Un ange passa. Tadashi avait arqué un sourcil fourni, mais Papa semblait tomber des nues.
« C'est… tout ? Je veux dire – Fred, ta mère et moi, on ne voulait pas que tu te sentes exclus, ou défaillant... »
« Nan, c'est pas grave » décréta nonchalamment le jeune homme blond. « Ça me soulagerait plutôt – au moins, je sais que toi et Maman, vous me détestez pas. Bon, je suis pas ce que vous auriez voulu, mais maintenant, je sais que je suis pas réparable. »
C'était fou, mais il n'avait jamais réellement pris conscience de combien ça lui avait pesé avant qu'il ne dise les mots.
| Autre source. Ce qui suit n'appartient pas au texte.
Lemma validated_snoc m cs c :
  validated m cs →
  Forall (fun re => isReserved (re_Key re) = false → passes (ver (commits m cs) (re_Key re)) re)
    (ReadSet c.2) →
  validated m (cs ++ [c]).
Proof.
  intros Hv Hc cs1 c' cs2 E. destruct cs2 as [|c2 cs2 _] using rev_ind.
  - apply app_inj_tail in E as [-> ->]. done.
  - rewrite app_comm_cons, app_assoc in E. apply app_inj_tail in E as [-> _]. by eapply Hv.
Qed.

(** The shadow can only add conflicts. *)
Lemma stack_conflict_true ke sh rs : stack_conflict ke sh rs true = true.
Proof.
  induction rs as [|re rs IH]; [done|]. simpl. case_match; [done|].
  destruct (stack_find sh (re_Key re)); [case_match|]; done.
Qed.

Lemma stack_conflict_false ke sh rs :
  stack_conflict ke sh rs false = false →
  Forall (fun re => passes (epoch_of ke (re_Key re)) re) rs.
Proof.
  induction rs as [|re rs IH]; intros Hd; [constructor|]. simpl in Hd.
  destruct (re_Epoch re <? Epoch (epoch_of ke (re_Key re))) eqn:E1; simpl in Hd.
  - destruct (exempt (epoch_of ke (re_Key re)) re) eqn:E2; [|done]. simpl in Hd.
    constructor; [by right|]. apply IH.
    repeat case_match; try done; by rewrite stack_conflict_true in Hd.
  - constructor; [left; lia|]. apply IH.
    repeat case_match; try done; by rewrite stack_conflict_true in Hd.
Qed.

(** Validation without a shadow is exact. *)
Lemma stack_conflict_exact ke rs :
  stack_conflict ke [] rs false = false ↔ Forall (fun re => passes (epoch_of ke (re_Key re)) re) rs.
Proof.
  split; [apply stack_conflict_false|].
  induction 1 as [|re rs Hp _ IH]; [done|]. simpl.
  assert ((re_Epoch re <? Epoch (epoch_of ke (re_Key re))) && negb (exempt (epoch_of ke (re_Key re)) re) = false)
    as -> by (destruct Hp as [Hp| ->]; [rewrite (proj2 (Z.ltb_ge _ _)) by lia; done|apply andb_false_r]).
  done.
Qed.

Section correctness.
Context {Eng Snap Bat : Type} `{EngineLaws Eng Snap Bat}.
Context {Clock : Type} (clock_Observe : Clock → Z → Z → Clock).
Implicit Types d : directProposer Eng Clock.

(** The store and epoch map of a proposer. *)
Definition d_store d : store := eng_abs (f_engine (d_fsm d)).
Definition d_epochs d : epochs := f_keyEpoch (d_fsm d).

(** *** Engine errors in the results *)

(** Before the commit no result is an error of the engine. *)
Lemma small_batch_clean ps d bat sh hw d' bat' hw' rs :
  small_batch clock_Observe d bat sh hw ps = (d', bat', hw', rs) → no_engine_error rs.
Proof.
  revert d bat sh hw d' bat' hw' rs. induction ps as [|p ps IH]; intros d bat sh hw d' bat' hw' rs; simpl.
  { intros [= <- <- <- <-]. constructor. }
  destruct (small_entry _ _ _ _ _ _) as [[[[d1 bat1] sh1] hw1] r] eqn:E.
  destruct (small_batch _ _ _ _ _ _) as [[[d2 bat2] hw2] rs2] eqn:E2. intros [= <- <- <- <-].
  constructor; [|by eapply IH]. unfold small_entry in E.
  destruct (stack_conflict _ _ _ _); [by simplify_eq|]. destruct (stack_writes _ _ _ _ _) as [[??]?]. by simplify_eq.
Qed.

Lemma apply_writes_err idx ws (bat bat' : Bat) shadow ke shadow' ke' e :
  apply_writes idx ws bat shadow ke = (bat', shadow', ke', Some e) → ∃ op i, e = ErrUnknownOp op i.
Proof.
  revert bat shadow ke. induction ws as [|w ws IH]; intros bat shadow ke; simpl; [done|].
  destruct (write_op w) as [[]|]; eauto. intros [= _ _ _ <-]. eauto.
Qed.

Lemma large_batch_clean ps d bat sh hw d' bat' hw' rs :
  large_batch clock_Observe d bat sh hw ps = (d', bat', hw', rs) → no_engine_error rs.
Proof.
  revert d bat sh hw d' bat' hw' rs. induction ps as [|p ps IH]; intros d bat sh hw d' bat' hw' rs; simpl.
  { intros [= <- <- <- <-]. constructor. }
  destruct (large_entry _ _ _ _ _ _) as [[[[d1 bat1] sh1] hw1] r] eqn:E.
  destruct (large_batch _ _ _ _ _ _) as [[[d2 bat2] hw2] rs2] eqn:E2. intros [= <- <- <- <-].
  constructor; [|by eapply IH]. unfold large_entry in E. destruct (detectConflict _ _ _); [by simplify_eq|].
  unfold applyProposalToBatch in E. destruct (apply_writes _ _ _ _ _) as [[[??]?] [e|]] eqn:Ew; simplify_eq; [|done].
  apply apply_writes_err in Ew as (op & i & ->). done.
Qed.

(** Every proposal has a result, engine errors or not. *)
Lemma small_batch_length ps d bat sh hw d' bat' hw' rs :
  small_batch clock_Observe d bat sh hw ps = (d', bat', hw', rs) → length rs = length ps.
Proof.
  revert d bat sh hw d' bat' hw' rs. induction ps as [|p ps IH]; intros d bat sh hw d' bat' hw' rs; simpl.
  { by intros [= <- <- <- <-]. }
  destruct (small_entry _ _ _ _ _ _) as [[[[d1 bat1] sh1] hw1] r].
  destruct (small_batch _ _ _ _ _ _) as [[[d2 bat2] hw2] rs2] eqn:E2. intros [= <- <- <- <-]. simpl. f_equal. by eapply IH.
Qed.

Lemma large_batch_length ps d bat sh hw d' bat' hw' rs :
  large_batch clock_Observe d bat sh hw ps = (d', bat', hw', rs) → length rs = length ps.
Proof.
  revert d bat sh hw d' bat' hw' rs. induction ps as [|p ps IH]; intros d bat sh hw d' bat' hw' rs; simpl.
  { by intros [= <- <- <- <-]. }
  destruct (large_entry _ _ _ _ _ _) as [[[[d1 bat1] sh1] hw1] r].
  destruct (large_batch _ _ _ _ _ _) as [[[d2 bat2] hw2] rs2] eqn:E2. intros [= <- <- <- <-]. simpl. f_equal. by eapply IH.
Qed.

Lemma applyBatchDirect_length d ps d' rs ns :
  applyBatchDirect clock_Observe d ps = (d', rs, ns) → length rs = length ps.
Proof.
  unfold applyBatchDirect. destruct (if decide _ then _ else _) as [[[d1 bat] hw] rs1] eqn:E.
  assert (length rs1 = length ps) as <- by (case_decide; [by eapply small_batch_length|by eapply large_batch_length]).
  destruct hw; [|by intros [= _ <- _]]. unfold commit_batch.
  destruct (eng_ApplyBatch _ _ _) as [eng [er|]]; intros [= _ <- _]; [apply length_map|done].
Qed.

(** A commit that fails shows in the results of the entries it was to commit. *)
Lemma commit_batch_err i d bat ps rs d' rs' :
  accepted i ps rs ≠ [] → commit_batch d bat rs = (d', rs') → no_engine_error rs' →
  (eng_ApplyBatch (f_engine (d_fsm d)) bat (bool_decide (f_syncPolicy (d_fsm d) = SyncFull))).2 = None.
Proof.
  unfold commit_batch. destruct (eng_ApplyBatch _ _ _) as [eng [e|]]; [|done]. intros Hne [= _ <-] Hno.
  exfalso. revert i ps Hne. induction rs as [|r rs IH]; intros i ps Hne; [by destruct ps|].
  destruct ps as [|p ps]; [done|]. simpl in Hno, Hne. apply Forall_cons in Hno as [Hr Hno].
  destruct (is_ok r) eqn:E; [done|]. by apply (IH Hno (i + 1) ps).
Qed.

(** *** Filling the batch *)

Lemma bat_write_is e bat ops w idx :
  bat_is e bat ops →
  bat_is e (bat_Set (match write_op w with
                     | Some (BSet k v) => bat_Set bat k v
                     | Some (BDelete k) => bat_Delete bat k
                     | Some (BMerge k v) => bat_Merge bat k v
                     | None => bat
                     end) (versionKey (we_Key w)) (encodeEpochRecord (write_epoch idx w)))
    (ops ++ write_ops idx w).
Proof.
  intros Hb. unfold write_ops. destruct (write_op w) as [o|].
  - rewrite app_assoc. apply (bat_is_add e _ _ (version_op idx w)).
    pose proof (bat_is_add e _ _ o Hb). by destruct o.
  - by apply (bat_is_add e _ _ (version_op idx w)).
Qed.

Lemma stack_writes_spec e idx ws bat ops sh ke :
  bat_is e bat ops →
  ∃ bat' sh', stack_writes idx ws bat sh ke = (bat', sh', epochs_after idx ws ke)
    ∧ bat_is e bat' (ops ++ writes_ops idx ws).
Proof.
  revert bat ops sh ke. induction ws as [|w ws IH]; intros bat ops sh ke Hb; simpl.
  { exists bat, sh. by rewrite app_nil_r. }
  edestruct (IH _ _ (if decide (length sh < maxStackShadow)%nat
                     then sh ++ [(we_Key w, write_epoch idx w)] else sh)
    (<[we_Key w := write_epoch idx w]> ke) (bat_write_is e bat ops w idx Hb))
    as (bat' & sh' & -> & Hb').
  exists bat', sh'. split; [done|]. by rewrite <- app_assoc in Hb'.
Qed.

Lemma apply_writes_spec e idx ws bat ops shadow ke :
  client_writes ws → bat_is e bat ops →
  ∃ bat', apply_writes idx ws bat shadow ke
          = (bat', epochs_after idx ws shadow, epochs_after idx ws ke, None)
    ∧ bat_is e bat' (ops ++ writes_ops idx ws).
Proof.
  intros Hw. revert bat ops shadow ke.
  induction Hw as [|w ws [_ Hk] _ IH]; intros bat ops shadow ke Hb; simpl.
  { exists bat. by rewrite app_nil_r. }
  pose proof (bat_write_is e bat ops w idx Hb) as Hb1.
  destruct (known_write_op w Hk) as [o Ho]. rewrite Ho in *.
  edestruct (IH _ _ (<[we_Key w := write_epoch idx w]> shadow)
    (<[we_Key w := write_epoch idx w]> ke) Hb1) as (bat' & -> & Hb').
  exists bat'. split; [done|]. by rewrite <- app_assoc in Hb'.
Qed.

(** *** The loop invariant

    [m] is the store at the start of the batch; [cs] what has been committed. *)
Record loop_inv (e : Eng) (m : store) (d : directProposer Eng Clock) (bat : Bat) (hasWrite : bool)
    (cs : list (Z * Proposal)) : Prop := {
  li_engine : f_engine (d_fsm d) = e;
  li_bat : bat_is e bat (concat (map (fun c => commit_ops c.1 (Writes c.2)) cs));
  li_ke : ke_ok (d_epochs d) (commits m cs);
  li_bounded : bounded (d_index d) (commits m cs);
  li_valid : validated m cs;
  li_has : hasWrite = negb (bool_decide (cs = []));
}.

Lemma loop_inv_conflict e m d d' bat hw cs :
  loop_inv e m d bat hw cs → f_engine (d_fsm d') = e → d_epochs d' = d_epochs d →
  d_index d <= d_index d' → loop_inv e m d' bat hw cs.
Proof.
  intros [] He Hk Hi. split; try done; [by rewrite Hk|].
  intros k Hr. specialize (li_bounded0 k Hr). lia.
Qed.

Lemma loop_inv_commit e m d d' bat bat' hw cs p idx :
  loop_inv e m d bat hw cs → user_writes (Writes p) → is_u64 idx → d_index d <= idx →
  f_engine (d_fsm d') = e → d_index d' = idx →
  d_epochs d' = epochs_after idx (Writes p) (d_epochs d) →
  bat_is e bat' (concat (map (fun c => commit_ops c.1 (Writes c.2)) cs) ++ writes_ops idx (Writes p)) →
  Forall (fun re => passes (epoch_of (d_epochs d) (re_Key re)) re) (ReadSet p) →
  loop_inv e m d' (bat_Set bat' appliedKey (encodeUint64 idx)) true (cs ++ [(idx, p)]).
Proof.
  intros [] Hw Hu Hle He Hi Hk Hb Hp. split.
  - done.
  - rewrite map_app, concat_app. simpl. rewrite app_nil_r. unfold commit_ops.
    rewrite app_assoc. by apply (bat_is_add e _ _ (applied_op idx)).
  - rewrite Hk, commits_snoc. by apply ke_ok_commit.
  - rewrite Hi, commits_snoc. by eapply bounded_commit.
  - apply validated_snoc; [done|]. eapply Forall_impl; [exact Hp|].
    intros re Hre Hr. by rewrite <- li_ke0.
  - by destruct cs.
Qed.

Lemma observe_fields (f : dpxFSM Eng Clock) p :
  f_engine (observe clock_Observe f p) = f_engine f
  ∧ f_keyEpoch (observe clock_Observe f p) = f_keyEpoch f.
Proof. unfold observe. by destruct (_ && _). Qed.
Mais c'était exprimé à présent, il n'avait plus à se casser la tête pour se demander comment devenir le fils que ses parents auraient préféré avoir parce que ce n'était pas possible, il n'avait pas ce qu'il fallait et ne l'aurait jamais.
C'était assez enivrant, en fait.
Papa avait la même tête que le jour où Maman l'avait giflé parce qu'il avait oublié que c'était l'anniversaire de la mort de sa tante.
« Pas rép – tu n'es pas cassé » fit-il.
Fred lui décocha un large sourire.
« Je sais ça, maintenant. »
Tante Cass semblait prête à l'étrangler, ou bien à engloutir la baguette à elle toute seule, Tadashi n'était pas très sûr.
« Alors pendant que je me tuais à la peine » se décida-t-elle à articuler avec toute la douloureuse précision de qui se concentre là-dessus pour ne pas éclater façon mine artisanale sous les collines de Verdun, « tu t'amusais à débusquer des fantômes avec un copain ? »
« Tu râlais toujours parce que je sortais jamais, faudrait savoir » lâcha le garçon sans réfléchir.
La femme tournait lentement à une couleur framboise mûre qui indiquait généralement un infarctus en puissance.
« Tout cela pour vous dire, madame » se décida à intervenir le père de Fred, pardon, la Sentinelle Lee, « qu'à l'avenir, mon bureau sera tout à fait disposé à garder un œil sur la carrière de votre neveu. Oh, et félicitations pour votre nouveau chat. »
Franchement, c'était un petit miracle que Tante Cass ne dégage pas de vapeur par les narines, parce qu'elle aurait fait un dragon très convaincant.
« Ça aussi, faut qu'on en parle » feula-t-elle en pointant un index implacable vers le félidé nonchalamment vautré sur les jambes de Tadashi, une vraie couverture en fourrure mais pourvue d'un pouls. « Pourquoi on essaie de me coller cette bestiole sur le dos ? »
M. Lee prit l'air coincé.
« Madame, dire à un félin où il devrait aller ou loger, c'est comme de pisser dans un violon : pas très délicat et ça ne sert à rien. Votre neveu pourrait lui répéter du matin au soir qu'il n'a pas expressément demandé à devenir son humain et il n'enregistrerait pas. En d'autres termes, vous êtes coincée avec. »
Cass fixa le félin. Le félin lui renvoya un regard jaune et bâilla, exhibant des crocs aussi blancs que longs.
« Et vous ne pourriez pas me débarrasser de cette boulette de mochi gluant, peut-être ? C'est pas comme si c'était votre métier... »
« On pensait plutôt vous payer pour l'entretien » lança candidement le vieux monsieur. « Voyez-vous, l'avancée de l'urbanisme pousse à la raréfication des créatures magiques, et des parts cruciales de notre société nécessitent les pouvoirs de ces créatures. Six mille dollars par mois devraient aider pour les soins de l'animal, non ? »
Tadashi ne s'étrangla pas devant l'expression stuporeuse de sa tante. Il se contenta d'avaler de travers et de se cacher le visage entre les mains.